[R] efficiently multiply each column of a sparse Matrix by a sparse vector

Benjamin Tyner btyner at gmail.com
Sun Nov 29 04:01:22 CET 2015


Hi,

Say I have a sparse Matrix X, and a sparse vector (stored as a 1-column 
sparse Matrix A), with X and A having the same number of rows, and I 
wish to multiply each column of X by A, but would like the operation to 
take full advantage of the sparseness of both X and A. In other words I 
want the result to be another sparse Matrix but not having any zeros 
calculated or stored unnecessarily.
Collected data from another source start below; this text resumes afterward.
(** C1, as amended.  For a service name [n] that neither starts with
    [SVCG_] nor ends with [_path], whatever the category:
    [optum_policy_maker.py] returns the default service path, the base
    path variable followed by [n]; [policymaker.py] returns [n] itself. *)
Theorem service_reference_default (n : string) (category : option string) :
  PyStr.startswith "SVCG_" n = false ->
  PyStr.endswith "_path" n = false ->
  Optum.construct_variable_reference "service" n category
    = "${var.services_base_path}/" ++ n /\
  Policymaker.construct_variable_reference "service" n category = n.
Proof.
  intros Hpre Hsuf.
  unfold Optum.construct_variable_reference,
    Policymaker.construct_variable_reference.
  cbn [String.eqb Ascii.eqb Bool.eqb]. rewrite Hpre, Hsuf. split; reflexivity.
Qed.

Lemma service_reference_default_witness :
  Optum.construct_variable_reference "service" "HTTPS" None
    = "${var.services_base_path}/" ++ "HTTPS" /\
  Policymaker.construct_variable_reference "service" "HTTPS" None = "HTTPS".
Proof. apply (service_reference_default "HTTPS" None); reflexivity. Defined.

(** ** C5: the key of a group reference *)

(** C5, counterexample.  The claim wants the Application key to be the
    bare name in both scripts; [policymaker.py] keys [Web] as
    [Web_path]. *)
Lemma application_key_has_suffix :
  Policymaker.construct_variable_reference "group" "Web" (Some "Application")
    = keyed_reference "app_groups_path" "Web_path" /\
  keyed_reference "app_groups_path" "Web_path"
    ≠ keyed_reference "app_groups_path" "Web".
Proof. split; [reflexivity|discriminate]. Qed.

(** C5, as amended.  For every group name [n]: Infrastructure and
    Environment key their namespace by [n_path] in both scripts; for
    Application, [optum_policy_maker.py] returns the base path followed
    by [n] alone, and [policymaker.py] keys [app_groups_path] by [n_path]
    as it does for the other two. *)
Theorem group_reference_keys (n : string) :
  (Policymaker.construct_variable_reference "group" n (Some "Infrastructure")
     = keyed_reference "infra_groups_path" (n ++ "_path") /\
   Optum.construct_variable_reference "group" n (Some "Infrastructure")
     = keyed_reference "infra_groups_path" (n ++ "_path")) /\
  (Policymaker.construct_variable_reference "group" n (Some "Environment")
     = keyed_reference "env_groups_path" (n ++ "_path") /\
   Optum.construct_variable_reference "group" n (Some "Environment")
     = keyed_reference "env_groups_path" (n ++ "_path")) /\
  (Policymaker.construct_variable_reference "group" n (Some "Application")
     = keyed_reference "app_groups_path" (n ++ "_path") /\
   Optum.construct_variable_reference "group" n (Some "Application")
     = "${var.groups_base_path}/" ++ n).
Proof.
  unfold Policymaker.construct_variable_reference,
    Optum.construct_variable_reference, keyed_reference.
  cbn [String.eqb Ascii.eqb Bool.eqb].
  repeat split; rewrite ?append_assoc; reflexivity.
Qed.

(** ** C6: boolean coercion *)

Lemma int_eqb_1 z : Qeq_bool (inject_Z z) (inject_Z 1) = (z =? 1).
Proof.
  unfold Qeq_bool, inject_Z. cbn [Qnum Qden]. rewrite !Z.mul_1_r. reflexivity.
Qed.

Lemma convert_to_bool_spec v : convert_to_bool v = spec_bool v.
Proof.
  destruct v as [|b|z|[|neg|q]|s]; cbn [convert_to_bool spec_bool];
    try reflexivity.
  - unfold Py.eqb. cbn [Py.num_of Py.float_eqb].
    change (Qeq_bool (inject_Z z) 1) with (Qeq_bool (inject_Z z) (inject_Z 1)).
    rewrite int_eqb_1. apply orb_diag.
  - unfold Py.eqb. cbn [Py.num_of Py.float_eqb]. apply orb_diag.
  - apply upper_is_TRUE.
Qed.

Section Coercion.
Context `{FloatRepr}.

Lemma policymaker_create_rule_Ok rule_row category rule :
  result_of (Policymaker.create_rule rule_row category) = Ok rule ->
  exists n, Py.int (get rule_row "sequence_number" (PInt 0)) = Ok n /\
            rule = policymaker_rule rule_row category n.
Proof.
  rewrite policymaker_create_rule. cbn [result_of].
  destruct (Py.int _) as [n| |]; try discriminate.
  intros E. injection E as <-. exists n. auto.
Qed.

Lemma optum_create_rule_Ok rule_row category rule :
  result_of (Optum.create_rule rule_row category) = Ok rule ->
  exists n, Py.int (get rule_row "sequence_number" (PInt 0)) = Ok n /\
            rule = optum_rule rule_row category n.
Proof.
  rewrite optum_create_rule. cbn [result_of].
  destruct (Py.int _) as [n| |]; try discriminate.
  intros E. injection E as <-. exists n. auto.
Qed.

(** C6.  [convert_to_bool] is the coercion of the claim: a boolean
    unchanged, a string true exactly when it is [TRUE] whatever the
    case, a number true exactly when it equals 1, anything else false
    (0, ["false"], the empty string and an absent value among them);
    and each boolean field of a rule and the [locked] field of a
    policy, in both scripts, is that coercion of its cell, [False]
    standing for a missing cell. *)
Theorem boolean_coercion :
  (forall v, convert_to_bool v = spec_bool v) /\
  (spec_bool (PBool true) = true /\ spec_bool (PStr "True") = true /\
   spec_bool (PInt 1) = true /\ spec_bool (PFloat (FFin 1)) = true /\
   spec_bool (PInt 0) = false /\ spec_bool (PStr "false") = false /\
   spec_bool (PStr "") = false /\ spec_bool PNone = false /\
   spec_bool (PFloat FNaN) = false /\
   forall r column, r !! column = None ->
     spec_bool (get r column (PBool false)) = false) /\
  (forall rule_row category key column rule,
      (key, column) ∈ rule_flags ->
      result_of (Policymaker.create_rule rule_row category) = Ok rule
      \/ result_of (Optum.create_rule rule_row category) = Ok rule ->
      dict_get rule key
        = Some (Scalar (PBool (spec_bool (get rule_row column (PBool false)))))) /\
  (forall policy_row rules log doc body,
      Policymaker.create_policy policy_row rules = Logged log (Ok doc) ->
      document_body doc = Some body ->
      dict_get body "locked"
        = Some (Scalar (PBool (spec_bool (get policy_row "locked" (PBool false)))))) /\
  (forall policy_row rules (existing existing' : gset string) log policy body,
      Optum.create_policy policy_row rules (Some existing)
        = Logged log (Ok (policy, existing')) ->
      policy_body policy = Some body ->
      dict_get body "locked"
        = Some (Scalar (PBool (spec_bool (get policy_row "locked" (PBool false)))))).
Proof.
  split; [exact convert_to_bool_spec|]. split.
  { repeat split; try reflexivity.
    intros r column Hnone. unfold get. rewrite Hnone. reflexivity. }
  split.
  { intros rule_row category key column rule Hin [E|E].
    - apply policymaker_create_rule_Ok in E as (n & _ & ->).
      unfold rule_flags in Hin. rewrite <- convert_to_bool_spec.
      repeat (apply elem_of_cons in Hin as [Hin|Hin];
              [injection Hin as -> ->; reflexivity|]).
      apply elem_of_nil in Hin as [].
    - apply optum_create_rule_Ok in E as (n & _ & ->).
      unfold rule_flags in Hin. rewrite <- convert_to_bool_spec.
      repeat (apply elem_of_cons in Hin as [Hin|Hin];
              [injection Hin as -> ->; reflexivity|]).
      apply elem_of_nil in Hin as []. }
  split.
  - intros policy_row rules log doc body E Hbody.
    apply policymaker_create_policy_Ok in E
      as (c & rs & body' & _ & _ & Hbody' & _ & Hlocked & _).
    rewrite Hbody in Hbody'. injection Hbody' as <-.
    rewrite Hlocked, convert_to_bool_spec. reflexivity.
  - intros policy_row rules existing existing' log policy body E Hbody.
    apply optum_create_policy_Ok in E
      as (c & rs & body' & _ & _ & Hbody' & Hlocked & _).
    rewrite Hbody in Hbody'. injection Hbody' as <-.
    rewrite Hlocked, convert_to_bool_spec. reflexivity.
Qed.

End Coercion.

Lemma boolean_coercion_witness :
  dict_get (policymaker_rule (H := fraction_repr)
              {[ "Rule Disabled" := PStr "true" ]} "Infrastructure" 0) "disabled"
  = Some (Scalar (PBool (spec_bool
      (get ({[ "Rule Disabled" := PStr "true" ]} : row) "Rule Disabled" (PBool false))))).
Proof.
  apply (proj1 (proj2 (proj2 (@boolean_coercion fraction_repr)))) with
    (rule_row := {[ "Rule Disabled" := PStr "true" ]}) (category := "Infrastructure").
  - unfold rule_flags. apply elem_of_cons. left. reflexivity.
  - left. vm_compute. reflexivity.
Defined.

(** ** C7: the sequence number of a single policy *)

Lemma eqb_zero v : Py.eqb v (PInt 0) = is_zero v.
Proof.
  destruct v as [|[]|z|[|neg|q]|s]; try reflexivity.
  unfold Py.eqb. cbn [Py.num_of Py.float_eqb is_zero].
  unfold Qeq_bool, inject_Z. cbn [Qnum Qden]. rewrite !Z.mul_1_r. reflexivity.
Qed.

Section SinglePolicy.
Context `{FloatRepr}.

(** C7.  When [policymaker.py] assembles a policy, the document's
    [sequence_number] is the empty string if the header's cell equals
    zero, and also if the header has no such cell (the default is 0);
    otherwise it is the cell itself, unchanged. *)
Theorem single_policy_sequence_number policy_row rules log doc :
  Policymaker.create_policy policy_row rules = Logged log (Ok doc) ->
  exists body,
    document_body doc = Some body /\
    (is_zero (get policy_row "sequence_number" (PInt 0)) = true ->
     dict_get body "sequence_number" = Some (Scalar (PStr ""))) /\
    (policy_row !! "sequence_number" = None ->
     dict_get body "sequence_number" = Some (Scalar (PStr ""))) /\
    (is_zero (get policy_row "sequence_number" (PInt 0)) = false ->
     dict_get body "sequence_number"
       = Some (Scalar (get policy_row "sequence_number" (PInt 0)))).
Proof.
  intros E.
  apply policymaker_create_policy_Ok in E
    as (c & rs & body & _ & _ & Hbody & _ & _ & Hseq & _).
  exists body. split; [exact Hbody|]. rewrite eqb_zero in Hseq.
  split; [|split].
  - intros Hz. rewrite Hz in Hseq. exact Hseq.
  - intros Hnone. unfold get in Hseq. rewrite Hnone in Hseq. exact Hseq.
  - intros Hz. rewrite Hz in Hseq. exact Hseq.
Qed.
For concreteness,

    library(Matrix)
    set.seed(6860)
    X <- sparseMatrix(i = sample(1:10, 5L),
                      j = sample(1:10, 5L),
                      x = rep(1, 5),
                      dims = c(10L, 10L)
                      )
    A <- sparseMatrix(i = sample(1:10, 5L),
                      j = rep(1L, 5L),
                      x = rep(1, 5),
                      dims = c(10L, 1L)
                      )

and observe that

    print(X * A[, 1L, drop=TRUE])

gives the following, in which three 0s are not represented sparsely,

    10 x 10 sparse Matrix of class "dgCMatrix"

     [1,] . . . . . . . . . .
     [2,] . . 1 . . . . . . .
     [3,] . . . . . . . . . .
     [4,] . . . . . 0 . . . .
     [5,] . . . . . . 0 . . .
     [6,] . 1 . . . . . . . .
     [7,] . . . . . . . . . .
     [8,] . . . . . . . . . .
     [9,] . . . . . . . . . .
    [10,] 0 . . . . . . . . .

in other words I am wondering if there is a more efficient way to arrive 
at the same result as,

    print(X * A[, rep(1L, ncol(X)), drop=FALSE])

    10 x 10 sparse Matrix of class "dgCMatrix"

     [1,] . . . . . . . . . .
     [2,] . . 1 . . . . . . .
     [3,] . . . . . . . . . .
     [4,] . . . . . . . . . .
     [5,] . . . . . . . . . .
     [6,] . 1 . . . . . . . .
     [7,] . . . . . . . . . .
     [8,] . . . . . . . . . .
     [9,] . . . . . . . . . .
    [10,] . . . . . . . . . .

without the additional overhead of duplicating A for ncol(X) times.

This seems like such a simple thing, but has me stumped. Any ideas?